23 Maret, 2009

Mengubah Paradigma Berpolitik

Dimuat di Seputar Indonesia, Senin 23 Maret 2009

Pemilu legislatif tinggal beberapa hari lagi. Di masa kampanye terbuka seperti yang berlangsung saat ini, partai politik berlomba-lomba berkampanye untuk memperoleh suara sebanyak-banyaknya dalam pemilu legislatif yang berlangsung 9 April mendatang. Pemilu legislatif ini sangat penting, sebab hasil pemilu ini sedikitnya banyak mempengaruhi pemilu presiden yang berlangsung tiga bulan setelah pemilu legislatif usai. Karena syarat mengajukan presiden dari partai politik atau gabungan partai politik, yaitu 25 persen suara sah nasional dan 20 persen kursi di legislatif (DPR), maka partai politik, terutama partai-partai besar, berlomba-lomba memenangkan pemilu legislatif ini. Tak heran bila kampanye digelar sebesar mungkin agar bisa memperoleh simpati dan suara rakyat di pemilihan nanti.

Berpolitik memang terkait erat dengan kampanye. Melalui kampanye, partai politik bisa menyosialisasikan visi dan misi atau janji-janjinya pada rakyat. Tentunya hal tersebut wajar dalam berpolitik. Namun bisa lain ceritanya bila kampanye partai politik berisi janji-janji yang sebetulnya tidak realistis tercapai atau hanya sekedar menggombal rakyat. Pengamatan penulis terhadap berbagai kampanye yang digelar partai politik, terlihat jelas isi kampanye yang mengobral janji-janji manis kepada rakyat.

Menurut penulis, fenomena demikian tidak lepas dari paradigma berpikir para politisi yang menganggap kekuasaan sebagai tujuan, bukan alat mencapai tujuan. Sehingga, tak heran bila para politisi tersebut mendesain janji-janji seindah mungkin agar rakyat bisa tergombal dengan janji tersebut. Memang dalam kampanye tersebut para politisi tidak secara eksplisit menyatakan kalau tujuannya adalah meraih kekuasaan, tapi sangat kentara dari kualitas janji-janji yang diobral. Kalau realitas seperti ini terus terjadi, nantinya rakyat Indonesialah yang menjadi korban.

Berbeda halnya bila paradigma berpikir yang menempatkan kekuasaan sebagai alat mencapai tujuan, sebagaimana tujuan yang tercantum dalam pembukaan UUD 1994, yaitu (1) Melindungi segenap bangsa Indonesia, (2) Memajukan kesejahteraan umum, (3) mencerdaskan kehidupan bangsa, (4) Ikut melaksanakan ketertiban dunia. Kalau menggunakan paradigma demikian, tentunya politisi akan berhati-hati dalam berjanji.

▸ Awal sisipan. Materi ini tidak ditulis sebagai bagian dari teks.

(** A requirement, as far as the finder reads it. *)
Record Requirement : Type := {
  req_name : string;
  (** [str(req)] *)
  req_str : string;
  url_name : option string;
  (** [version in req.req] *)
  req_contains : string -> bool;
  (** the version of [req.satisfied_by], when set *)
  satisfied_by : option string;
  prereleases : bool;
  absolute_versions : list string
}.

(** The attributes of a [PackageFinder].  The [session] is represented by
    the function that fetches a page. *)
Record PackageFinder : Type := {
  find_links : list string;
  index_urls : list string;
  dependency_links : list string;
  logged_links : gset string;
  use_wheel : bool;
  allow_external : gset string;
  allow_unverified : gset string;
  allow_all_external : bool;
  need_warn_external : bool;
  need_warn_unverified : bool;
  allow_all_prereleases : bool;
  process_dependency_links : bool;
  session : Session
}.

Definition set_logged_links (v : gset string) (s : PackageFinder) : PackageFinder :=
  {| find_links := find_links s; index_urls := index_urls s;
     dependency_links := dependency_links s; logged_links := v;
     use_wheel := use_wheel s; allow_external := allow_external s;
     allow_unverified := allow_unverified s;
     allow_all_external := allow_all_external s;
     need_warn_external := need_warn_external s;
     need_warn_unverified := need_warn_unverified s;
     allow_all_prereleases := allow_all_prereleases s;
     process_dependency_links := process_dependency_links s;
     session := session s |}.

Definition set_need_warn_external (v : bool) (s : PackageFinder) : PackageFinder :=
  {| find_links := find_links s; index_urls := index_urls s;
     dependency_links := dependency_links s; logged_links := logged_links s;
     use_wheel := use_wheel s; allow_external := allow_external s;
     allow_unverified := allow_unverified s;
     allow_all_external := allow_all_external s;
     need_warn_external := v;
     need_warn_unverified := need_warn_unverified s;
     allow_all_prereleases := allow_all_prereleases s;
     process_dependency_links := process_dependency_links s;
     session := session s |}.

Definition set_need_warn_unverified (v : bool) (s : PackageFinder) : PackageFinder :=
  {| find_links := find_links s; index_urls := index_urls s;
     dependency_links := dependency_links s; logged_links := logged_links s;
     use_wheel := use_wheel s; allow_external := allow_external s;
     allow_unverified := allow_unverified s;
     allow_all_external := allow_all_external s;
     need_warn_external := need_warn_external s;
     need_warn_unverified := v;
     allow_all_prereleases := allow_all_prereleases s;
     process_dependency_links := process_dependency_links s;
     session := session s |}.
(** * Companion: browser-side frame handler, recovery paths and push manager

    A shallow embedding of
    - [web/src/ws.ts] (the browser-side handler of frames relayed by the
      bridge, with the task derivation of [extractTasksFromBlocks]),
    - the two recovery paths of the server entry point (the on-demand
      relaunch callback and the reconnection watchdog),
    - [web/server/push-manager.ts] (push subscriptions kept in a JSON file),
    - the access checks of [web/server/cf-access-middleware.ts] and the
      socket routes of the request handler of the server entry point,
    together with the store actions of [web/src/store.ts] that the handler
    calls. *)

From Stdlib Require SpecFloat.
From stdpp Require Import gmap strings list fin_maps pretty.

Open Scope Z_scope.

Set Warnings "-clear-no-such-hyp".

(** ** JavaScript values used by the code *)

(** An integer as a JavaScript number, which is a binary64 float: the
    nearest one, ties to even. *)
Definition double (z : Z) : SpecFloat.spec_float :=
  SpecFloat.binary_normalize 53 1024 z 0 false.

(** [Math.round] of a finite number: the nearest integer, a half going up.
    A zero of either sign gives 0; an infinity or a NaN, which integer
    counts within the range of a double do not produce, has no integer and
    is not modelled. *)
Definition Math_round (x : SpecFloat.spec_float) : Z :=
  match x with
  | SpecFloat.S754_finite s m e =>
      let v := if s then Z.neg m else Z.pos m in
      if bool_decide (0 ≤ e) then v * 2 ^ e
      else (2 * v + 2 ^ (- e)) `div` 2 ^ (1 - e)
  | _ => 0
  end.

(** Truthiness of an optional string: [undefined] and the empty string are
    falsy. *)
Definition truthy (s : option string) : bool :=
  match s with
  | Some s => bool_decide (s ≠ "")
  | None => false
  end.

(** [a || b] on optional strings. *)
Definition or_else (s : option string) (d : string) : string :=
  match s with
  | Some s => if bool_decide (s ≠ "") then s else d
  | None => d
  end.

(** Completion of a call that may throw. *)
Inductive Completion (A : Type) : Type :=
  | Normal (a : A)
  | Throws.
Arguments Normal {A} a.
Arguments Throws {A}.

(** ** Types shared by the store and the handler ([types.ts]) *)

Record TodoEntry := {
  todo_content : option string;
  todo_status : option string;
  todo_activeForm : option string;
}.

(** The [input] record of a tool invocation, with the properties the task
    derivation reads; [None] is [undefined]. *)
Record ToolInput := {
  in_todos : option (list TodoEntry);
  in_subject : option string;
  in_description : option string;
  in_activeForm : option string;
  in_taskId : option string;
  in_status : option string;
  in_owner : option string;
  in_addBlockedBy : option (list string);
}.

Inductive ContentBlock :=
  | BText (text : string)
  | BThinking (thinking : string)
  | BToolUse (id : option string) (name : option string) (input : option ToolInput)
  | BToolResult (tool_use_id : string) (content : string).

Inductive Role := RUser | RAssistant | RSystem.

Record ChatMessage := {
  msg_id : option string;
  msg_role : Role;
  msg_content : string;
  msg_contentBlocks : option (list ContentBlock);
  msg_timestamp : Z;
  msg_parentToolUseId : option string;
  msg_model : option string;
  msg_stopReason : option string;
}.

Record TaskItem := {
  task_id : string;
  task_subject : string;
  task_description : string;
  task_activeForm : option string;
  task_status : string;
  task_owner : option string;
  task_blockedBy : option (list string);
}.

(** [Partial<TaskItem>] as built by the [TaskUpdate] branch. *)
Record TaskPatch := {
  up_status : option string;
  up_owner : option string;
  up_activeForm : option string;
  up_blockedBy : option (list string);
}.

Record PermissionRequest := {
  request_id : string;
  tool_name : option string;
  perm_input : option ToolInput;
  perm_timestamp : Z;
  tool_use_id : option string;
}.

Record SessionState := {
  session_id : string;
  model : string;
  cwd : string;
  total_cost_usd : Z;
  num_turns : Z;
  context_used_percent : Z;
  total_lines_added : Z;
  total_lines_removed : Z;
}.

(** [Partial<SessionState>]. *)
Record SessionPatch := {
  pt_model : option string;
  pt_cwd : option string;
  pt_total_cost_usd : option Z;
  pt_num_turns : option Z;
  pt_context_used_percent : option Z;
  pt_total_lines_added : option Z;
  pt_total_lines_removed : option Z;
}.

Inductive SessionStatus := Idle | Running | Compacting.

Record StreamingStats := {
  startedAt : option Z;
  outputTokens : option Z;
}.

(** ** The store ([web/src/store.ts]) *)

Module Store.

(** Modelled from the spec: the state of the store of [web/src/store.ts],
    which is missing; one map per aspect of a session, keyed by session id,
    as the store's tests read it back. *)
Record AppState := {
  sessions : gmap string SessionState;
  messages : gmap string (list ChatMessage);
  streaming : gmap string string;
  streamingStartedAt : gmap string Z;
  streamingOutputTokens : gmap string Z;
  pendingPermissions : gmap string (gmap string PermissionRequest);
  cliConnected : gmap string bool;
  sessionStatus : gmap string (option SessionStatus);
  sessionTasks : gmap string (list TaskItem);
  sessionNames : gmap string string;
}.

Definition empty : AppState :=
  {| sessions := ∅; messages := ∅; streaming := ∅; streamingStartedAt := ∅;
     streamingOutputTokens := ∅; pendingPermissions := ∅; cliConnected := ∅;
     sessionStatus := ∅; sessionTasks := ∅; sessionNames := ∅ |}.

Definition with_sessions (v : gmap string SessionState) (s : AppState) : AppState :=
  {| sessions := v; messages := messages s; streaming := streaming s;
     streamingStartedAt := streamingStartedAt s;
     streamingOutputTokens := streamingOutputTokens s;
     pendingPermissions := pendingPermissions s; cliConnected := cliConnected s;
     sessionStatus := sessionStatus s; sessionTasks := sessionTasks s;
     sessionNames := sessionNames s |}.

Definition with_messages (v : gmap string (list ChatMessage)) (s : AppState) : AppState :=
  {| sessions := sessions s; messages := v; streaming := streaming s;
     streamingStartedAt := streamingStartedAt s;
     streamingOutputTokens := streamingOutputTokens s;
     pendingPermissions := pendingPermissions s; cliConnected := cliConnected s;
     sessionStatus := sessionStatus s; sessionTasks := sessionTasks s;
     sessionNames := sessionNames s |}.

Definition with_streaming (v : gmap string string) (s : AppState) : AppState :=
  {| sessions := sessions s; messages := messages s; streaming := v;
     streamingStartedAt := streamingStartedAt s;
     streamingOutputTokens := streamingOutputTokens s;
     pendingPermissions := pendingPermissions s; cliConnected := cliConnected s;
     sessionStatus := sessionStatus s; sessionTasks := sessionTasks s;
     sessionNames := sessionNames s |}.

Definition with_stats (a o : gmap string Z) (s : AppState) : AppState :=
  {| sessions := sessions s; messages := messages s; streaming := streaming s;
     streamingStartedAt := a; streamingOutputTokens := o;
     pendingPermissions := pendingPermissions s; cliConnected := cliConnected s;
     sessionStatus := sessionStatus s; sessionTasks := sessionTasks s;
     sessionNames := sessionNames s |}.

Definition with_pendingPermissions
    (v : gmap string (gmap string PermissionRequest)) (s : AppState) : AppState :=
  {| sessions := sessions s; messages := messages s; streaming := streaming s;
     streamingStartedAt := streamingStartedAt s;
     streamingOutputTokens := streamingOutputTokens s;
     pendingPermissions := v; cliConnected := cliConnected s;
     sessionStatus := sessionStatus s; sessionTasks := sessionTasks s;
     sessionNames := sessionNames s |}.

Definition with_cliConnected (v : gmap string bool) (s : AppState) : AppState :=
  {| sessions := sessions s; messages := messages s; streaming := streaming s;
     streamingStartedAt := streamingStartedAt s;
     streamingOutputTokens := streamingOutputTokens s;
     pendingPermissions := pendingPermissions s; cliConnected := v;
     sessionStatus := sessionStatus s; sessionTasks := sessionTasks s;
     sessionNames := sessionNames s |}.

Definition with_sessionStatus (v : gmap string (option SessionStatus)) (s : AppState)
    : AppState :=
  {| sessions := sessions s; messages := messages s; streaming := streaming s;
     streamingStartedAt := streamingStartedAt s;
     streamingOutputTokens := streamingOutputTokens s;
     pendingPermissions := pendingPermissions s; cliConnected := cliConnected s;
     sessionStatus := v; sessionTasks := sessionTasks s;
     sessionNames := sessionNames s |}.

Definition with_sessionTasks (v : gmap string (list TaskItem)) (s : AppState) : AppState :=
  {| sessions := sessions s; messages := messages s; streaming := streaming s;
     streamingStartedAt := streamingStartedAt s;
     streamingOutputTokens := streamingOutputTokens s;
     pendingPermissions := pendingPermissions s; cliConnected := cliConnected s;
     sessionStatus := sessionStatus s; sessionTasks := v;
     sessionNames := sessionNames s |}.

Definition with_sessionNames (v : gmap string string) (s : AppState) : AppState :=
  {| sessions := sessions s; messages := messages s; streaming := streaming s;
     streamingStartedAt := streamingStartedAt s;
     streamingOutputTokens := streamingOutputTokens s;
     pendingPermissions := pendingPermissions s; cliConnected := cliConnected s;
     sessionStatus := sessionStatus s; sessionTasks := sessionTasks s;
     sessionNames := v |}.

(** Modelled from the spec: [addSession] of the missing store; it records the
    session under its own id and starts an empty message list unless one is
    already there (store tests, "does not overwrite existing messages"). *)
Definition addSession (session : SessionState) (s : AppState) : AppState :=
  let s := with_sessions (<[session_id session := session]> (sessions s)) s in
  match messages s !! session_id session with
  | Some _ => s
  | None => with_messages (<[session_id session := []]> (messages s)) s
  end.

Definition applyPatch (p : SessionPatch) (x : SessionState) : SessionState :=
  {| session_id := session_id x;
     model := default (model x) (pt_model p);
     cwd := default (cwd x) (pt_cwd p);
     total_cost_usd := default (total_cost_usd x) (pt_total_cost_usd p);
     num_turns := default (num_turns x) (pt_num_turns p);
     context_used_percent := default (context_used_percent x) (pt_context_used_percent p);
     total_lines_added := default (total_lines_added x) (pt_total_lines_added p);
     total_lines_removed := default (total_lines_removed x) (pt_total_lines_removed p) |}.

Pasalnya, bagi politisi yang memiliki paradigma demikian, berjanji merupakan utang, sementara bila utang tidak dibayar maka konsekuensinya negatifnya bukan hanya di dunia, tapi juga di akhirat kelak.

Karena itu, ciri khas politisi seperti ini adalah mendesain janji-janjinya sedemikian rupa agar janji tersebut tampak realistis di mata rakyat. Janji-janjinya tidak perlu yang muluk-muluk atau menjanjikan sesuatu yang indah pada rakyat. Politisi semacam ini akan mengukur dan menimbang kemampuan dirinya sebelum berjanji, serta bertanya apakah mampu memenuhi janji tersebut. Selain itu, politisi seperti ini sadar betul bahwa kekuasaan merupakan amanah dari rakyat yang harus dipertanggung jawabkan, bukan merupakan tujuan yang nantinya malah menyebabkan rakyat makin menderita. Semoga saja karakter politisi seperti ini, dapat segera terlahir di kancah perpolitikan Indonesia.[]

2 komentar:

  1. Kalau diperhatikan
    tulisanmu akhir-akhir ini
    didominasi tema politik ran?
    menyesuaikan dengan musim kah?
    atau memang terinsipirasi keadaan?
    hehehehe,,,
    keep on writing ran!
    dtunggu karya slnjtnya :)
    -ahel-

    BalasHapus
  2. emm, saya banyak terinspirasi oleh keadaan saat ini. banyak hal yang ingin saya tulis mengenai kondisi perpolitikan di Indonesia. terima kasih sudah mampir di blog saya.